Bezzecchi is far from out of the championship battle, but he will need some serious mettle to get right back into it after the summer break. In Germany he said his only plan was to get back into the groove after three bruising weekends, but in the end his mind was keener than his body. As other riders opined, when your mind is ready but your body isn’t, it’s easy to make mistakes because your physical reactions lag behind your mental reactions.

Marco Bezzecchi in Aprilia pit garage

Former championship leader Bezzecchi had another nightmare in Germany

Aprilia

Di Giannantonio has been more consistent that any of the others, apart from Ogura, with only two DNFs, from crashing out of the COTA sprint and Sunday’s German GP. He has plenty of speed – he’s qualified on the front row at five of the 11 races, including poles in Brazil and the USA – but he lacks race pace. He finished third at Goiania and Jerez and won at Barcelona but hasn’t been on the podium in the last five GPs.

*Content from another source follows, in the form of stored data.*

Lemma computes_element name v s :
  computes [instr LoadArr (VStr (uppercase name))] (v :: s) (lift (element_value (r_arrays r) (uppercase name) v)) (λ v, v :: s).
Proof.
  apply computes_pure; [cbn; lia|]. intros ip g. exists (match element_value (r_arrays r) (uppercase name) v with Ok x => x :: s | _ => s end).
  split; [|by intros x ->]. cbn [exec op instr]. unfold exec_load_arr, next.
  change (name_operand (instr LoadArr (VStr (uppercase name)))) with (mret (canonicalVariableName (uppercase name)) : proc Runtime string).
  rewrite canonical_upper. unfold element_value, pop_coerced, pop, lift, gets, mbind, proc_bind, outcome_bind.
  cbn [mret proc_ret r_stack rt set_ip set_fn fn_stack set_stack]. unfold proc_ret. destruct (coerceToInt v) as [n| |]; [|done|done].
  cbn [r_arrays rt set_stack set_ip set_fn]. destruct (r_arrays r !! uppercase name) as [l|]; [|done].
  destruct (_ || _); [done|]. by destruct (l !! Z.to_nat (n - 1)).
Qed.

Lemma computes_extract rec a v s :
  computes [makeNoOperandInstruction ExtractAttr] (v :: a :: rec :: s) (lift (attribute_value rec a v)) (λ v, v :: s).
Proof.
  apply computes_pure; [cbn; lia|]. intros ip g.
  cbn [exec op instr makeNoOperandInstruction]. unfold exec_extract, next, attribute_value, pop_text, pop_coerced, pop, lift, mbind, proc_bind, outcome_bind.
  cbn [mret proc_ret r_stack rt set_ip set_fn fn_stack set_stack].
  destruct (coerceToInt v) as [vi| |]; [|by exists (a :: rec :: s)..].
  cbn [r_stack set_stack]. destruct (coerceToInt a) as [n| |]; [|by exists (rec :: s)..].
  eexists. split; [reflexivity|]. by intros ? [= <-].
Qed.

(** ** Calls *)

(** The registered functions of the BASIC namespace are framed. *)
Class FramedEnv : Prop := framed_env : ∀ reg l e f, e_registry env = Some reg → namespaces reg !! kNamespaceId = Some l →
  e ∈ functions l → fn e = Some f → FramedFunction (Z.to_nat (arity e)) f.

Lemma dispatch_framed `{Hfr : !FramedEnv} reg id args s g cx : e_registry env = Some reg →
  Z.of_nat (length args + length s) <= INT_MAX →
  let call st := dispatch reg kNamespaceId id (Z.of_nat (length args)) cx (mkFnState st g) in
  call (rev args ++ s) = (let '(o, st) := call (rev args) in (o, mkFnState (fn_stack st ++ s) (fn_outside st))) ∧
  ((call (rev args)).1 = Ok tt → ∃ v, fn_stack (call (rev args)).2 = [v]).
Proof.
  intros Hreg Hb. cbv zeta. unfold dispatch. destruct (namespaces reg !! kNamespaceId) as [l|] eqn:Hl; [|done].
  destruct (functions l !! Z.to_nat id) as [e|] eqn:He; [|done]. destruct (fn e) as [f|] eqn:Hf; [|done].
  destruct (Z.eqb_spec (Z.of_nat (length args)) (arity e)) as [Ha|]; [|done]. cbn [negb fn_stack].
  rewrite !to_int32_id by (apply in_int_spec; unfold INT_MIN; rewrite ?length_app, ?length_rev; lia).
  rewrite (proj2 (Z.ltb_ge _ _)) by (rewrite length_app, length_rev; lia).
  rewrite (proj2 (Z.ltb_ge _ _)) by (rewrite length_rev; lia).
  apply (Hfr reg l e f Hreg Hl); [by eapply list_elem_of_lookup_2|done|]. rewrite length_rev. lia.
Qed.

Lemma computes_call `{!FramedEnv} id args s :
  computes [mkInstr CallFunc (VInt 0) (mkCallFunc kNamespaceId id (Z.of_nat (length args)))] (rev args ++ s)
    (call_value env r id args) (λ v, v :: s).
Proof.
  apply computes_instr. intros ip g Hb. rewrite length_app, length_rev in Hb |- *.
  cbn [exec op callFunc]. unfold exec_call_func, next, call_value. cbn [callFunc namespaceId functionId argCount].
  destruct (e_registry env) as [reg|] eqn:Hreg; [|by exists (mkFnState (rev args ++ s) g)].
  unfold gets, mbind, proc_bind. cbn [r_stack rt set_ip set_fn fn_stack].
  rewrite to_int32_id by (apply in_int_spec; unfold INT_MIN; rewrite ?length_app, ?length_rev; lia).
  rewrite (proj2 (Z.ltb_ge _ _)) by (rewrite length_app, length_rev; lia).
  unfold on_functions. change (context_of env (rt r ip (mkFnState (rev args ++ s) g))) with (context_of env r).
  cbn [r_stack r_outside rt set_ip set_fn fn_stack fn_outside].
  destruct (dispatch_framed reg id args s g (context_of env r) Hreg ltac:(lia)) as [Hd Hv]. rewrite Hd.
  destruct (dispatch _ _ _ _ _ (mkFnState (rev args) g)) as [[[]|e|w] st]; cbn [fst snd] in *.
  - destruct (Hv eq_refl) as [v Hst]. rewrite Hst. exists (mkFnState (v :: s) (fn_outside st)).
    split; [reflexivity|]. split; [done|]. intros ? [= <-]. cbn. split; [done|lia].
  - by exists (mkFnState (fn_stack st ++ s) (fn_outside st)).
  - by exists (mkFnState (fn_stack st ++ s) (fn_outside st)).
Qed.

His strength had been keeping things simple – not changing the bike too much and therefore keeping him intimate with its behaviour. Perhaps his lack of recent results encouraged him to change direction. At Sachsenring he fitted Ducati’s 2026 aero package for the first time, on Saturday evening! Then he crashed out of warm-up and the race.

“I saw Marc and Alex using it and I wanted to try to understand,” he said. “It actually was a little better this morning, so for this reason we decided to continue with it.”

Silverstone next, where, in theory at least, the Aprilia should suit the layout more than the Ducati. Watch out for Ogura.